When Mather and Harrison ‘selected for a high number of bristles, progress was at first rapid, the number steadily increasing. But this was accompanied by a serious drop in reproductive capacity, and after about 20 generations artificial selection had to be suspended. The number of bristles then fell for a while, finally stabilising at a new level. Clearly heterozygosity had been restored, and new balanced systems of polygenes established. If selection was begun again … the number rose for some time, but finally reached a plateau, where it remained for many generations despite the persistence of artificial selection. … Artificial and natural selection were here in deadlock. But suddenly there was another rise, followed by another long plateau, and then another rise. A means had been found for increasing the bristle number without losing heterozygosity. This is explained on the basis of fairly strong linkage between the polygenes concerned; it is supposed that each small rise to a new plateau was made possible by crossing-over, which permitted new combinations of polygenes to be formed, some of them giving rise to higher bristle number even in heterozygous form.’ (Russell, 1959) In 1959, Scossiroli repeated the experiment (Wallace, 1968). But his stock must have had less genetic variability, for he only got a plateau.

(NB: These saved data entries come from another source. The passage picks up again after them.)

Lemma rd_take_err n r :
  (remaining r < n)%nat → rd_take n r = (r, Err (incomplete_error r (n - remaining r))).
Proof. intros Hn. unfold rd_take, peek. by rewrite (proj2 (Nat.ltb_lt _ _)). Qed.

Lemma advance_take n r :
  advance n r = (fst (rd_take n r), _ ← snd (rd_take n r); Ok tt).
Proof.
  unfold rd_take, advance, mbind, RD_mbind, peek.
  by destruct (remaining r <? n)%nat.
Qed.

(** [reads f bs v]: wherever [bs] is next, [f] consumes exactly [bs] and returns [v]. *)
Definition reads {A} (f : RD A) (bs : list Z) (v : A) : Prop :=
  ∀ pre post c,
    f (mkReader (pre ++ bs ++ post) (length pre) c) =
      (mkReader (pre ++ bs ++ post) (length pre + length bs) c, Ok v).

Lemma reads_bind {A B} (f : RD A) (g : A → RD B) bs1 bs2 v w :
  reads f bs1 v → reads (g v) bs2 w → reads (f ≫= g) (bs1 ++ bs2) w.
Proof.
  intros Hf Hg pre post c. unfold mbind, RD_mbind.
  rewrite <-(assoc_L app), Hf.
  specialize (Hg (pre ++ bs1) post c). rewrite <-(assoc_L app), length_app in Hg.
  rewrite Hg, length_app, Nat.add_assoc. done.
Qed.

Lemma reads_bind_nil {A B} (f : RD A) (g : A → RD B) bs v w :
  reads f bs v → reads (g v) [] w → reads (f ≫= g) bs w.
Proof. rewrite <-(app_nil_r bs) at 2. apply reads_bind. Qed.

Lemma reads_ret {A} (v : A) : reads (mret v) [] v.
Proof. intros pre post c. simpl. by rewrite Nat.add_0_r. Qed.

Lemma reads_take bs : reads (rd_take (length bs)) bs bs.
Proof.
  intros pre post c. rewrite rd_take_ok.
  - unfold set_off; simpl. by rewrite drop_app_length, take_app_length.
  - unfold remaining; simpl. rewrite !length_app. lia.
Qed.

Lemma reads_take' n bs : n = length bs → reads (rd_take n) bs bs.
Proof. intros ->. apply reads_take. Qed.

Lemma reads_advance n bs : n = length bs → reads (advance n) bs tt.
Proof. intros Hn pre post c. rewrite advance_take, (reads_take' n bs Hn). done. Qed.

Lemma reads_extract {A} (f : RD A) bs v : reads f bs v → reads (extract f) bs v.
Proof. intros Hf pre post c. unfold extract. by rewrite Hf. Qed.

Lemma reads_uint n x :
  0 ≤ x < 256 ^ Z.of_nat n →
  reads (b ← extract (take_array n); mret (from_be_bytes b)) (to_be_bytes n x) x.
Proof.
  intros Hx. eapply reads_bind_nil.
  - apply reads_extract, reads_take'. by rewrite length_to_be_bytes.
  - rewrite from_to_be_bytes by done. apply reads_ret.
Qed.

Lemma reads_u8 x : reads take_u8 [x] x.
Proof.
  eapply reads_bind_nil; [by apply reads_take'|].
  intros pre post c. simpl. by rewrite Nat.add_0_r.
Qed.

Lemma reads_u16 x : in_uint u16_max x → reads take_u16 (to_be_bytes 2 x) x.
Proof. unfold in_uint, u16_max. intros. apply (reads_uint 2). simpl. lia. Qed.

Lemma reads_u32 x : in_uint u32_max x → reads take_u32 (to_be_bytes 4 x) x.
Proof. unfold in_uint, u32_max. intros. apply (reads_uint 4). simpl. lia. Qed.

Lemma reads_u64 x : in_uint u64_max x → reads take_u64 (to_be_bytes 8 x) x.
Proof. unfold in_uint, u64_max. intros. apply (reads_uint 8). simpl. lia. Qed.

Since the experimenters were only breeding from the small percentage of the population having the highest bristle number, natural selection could only cancel out the selection differential during a plateau by favouring, of this breeding group, the individuals with the lowest bristle number. Precisely this mechanism was found in artificial selection for increased shank length in chickens: the shorter the shanks out of the breeding group, the more offspring they produced (Lerner, 1954). The achievement of actual plateaux remains astonishing, and striking evidence of the power of natural selection. The original bristle experiment is shown in Figure 1, simplified from Mather and Harrison.

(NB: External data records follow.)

(** C37: a subprotocol set is printed in the textual form of consensus documents and read back
    as the same set, for every well-formed set: the versions of each protocol survive the
    run-length encoding of bit vectors, the sorting of the entries by their text and the
    splitting on spaces, commas and dashes. *)
Theorem protocols_roundtrip p : protocols_wf p → Protocols_from_str (Protocols_to_string p) = Ok p.
Proof.
  intros Hp. destruct (display_entries_ok p (proj1 Hp)) as (H1 & H2 & H3 & H4).
  unfold Protocols_to_string.
  destruct (Permutation_map_inv entry_to_string
    (l1:=merge_sort str_le (map entry_to_string (display_entries p))) (display_entries p))
    as (es & -> & Hperm); [apply merge_sort_Permutation|].
  destruct (parse_join es) as (q & Hq & Hmask); [by rewrite <- Hperm..|]. rewrite Hq. f_equal.
  symmetry. apply protocols_canonical; [done| |].
  - by eapply parse_wf.
  - intros pr. rewrite Hmask, <- H4. by apply list_mask_Permutation.
Qed.

Lemma protocols_roundtrip_witness :
  let s := str "Foo=2,4-6 Link=1-3" in
  ∃ p, Protocols_from_str s = Ok p ∧ Protocols_to_string p = s ∧
    Protocols_from_str (Protocols_to_string p) = Ok p.
Proof.
  eexists. split; [vm_compute; reflexivity|]. split; [vm_compute; reflexivity|].
  apply protocols_roundtrip, (parse_wf (str "Foo=2,4-6 Link=1-3")). vm_compute. reflexivity.
Defined.

(** C38: every set of subprotocol versions the crate builds is well-formed (13 bit vectors of
    64 bits, without version zero; the unrecognized protocols sorted, each named once, none
    empty and none with the name of a recognized one): parsing returns such a set or an error
    and never panics, and union, intersection and difference preserve it. *)
Theorem protocols_well_formed :
  (∀ s, (∃ p, Protocols_from_str s = Ok p ∧ protocols_wf p) ∨ (∃ e, Protocols_from_str s = Err e)) ∧
  protocols_wf Protocols_new ∧
  (∀ a b, protocols_wf a → protocols_wf b →
    protocols_wf (p_union a b) ∧ protocols_wf (p_intersection a b) ∧ protocols_wf (p_difference a b)).
Proof.
  split_and!.
  - apply from_str_ok.
  - apply protocols_wf_new.
  - intros a b Ha Hb. split_and!; [by apply union_spec|by apply intersection_spec|by apply difference_spec].
Qed.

The power of Natural selection is thus well shown by the Mather-Harrison experiment; its phenomenal speed is equally well shown by events at Tring in Hertfordshire. (Sheppard, 1954; Ford, 1975) Kettlewell bred the scarlet tiger moth, Panaxia dominula, for ten generations (one a year in this species), selecting for striking changes in the colour pattern of the wings, probably mainly controlled by polygenes. In 1948, intending to leave England for some time, he released larvae from this altered stock in the grounds of Tring Museum, where the colony could not be contaminated by migration, for there are no populations of this species nearby, and in fact these moths rarely wander more than a few hundred yards from their habitat. In 1949 the larvae produced very few adult moths – clearly fitness had been reduced. But by 1951 the numbers had increased, and by 1953 the moths had almost totally reverted to their original colour pattern. Natural selection had thus reversed in five generations the alterations that had required ten generations of artificial selection. This is a case of restabilisation.

This moth is distasteful and uses warning colouration, which Kettlewell’s alterations had actually enhanced. It does not use its wing colour pattern in courtship. So evidently the pattern, like the fruit fly bristle number, is one effect of a polygenic system controlling variables important for balance and fitness, interfered with by Kettlewell’s alterations, and restored by natural selection between 1948 and 1953.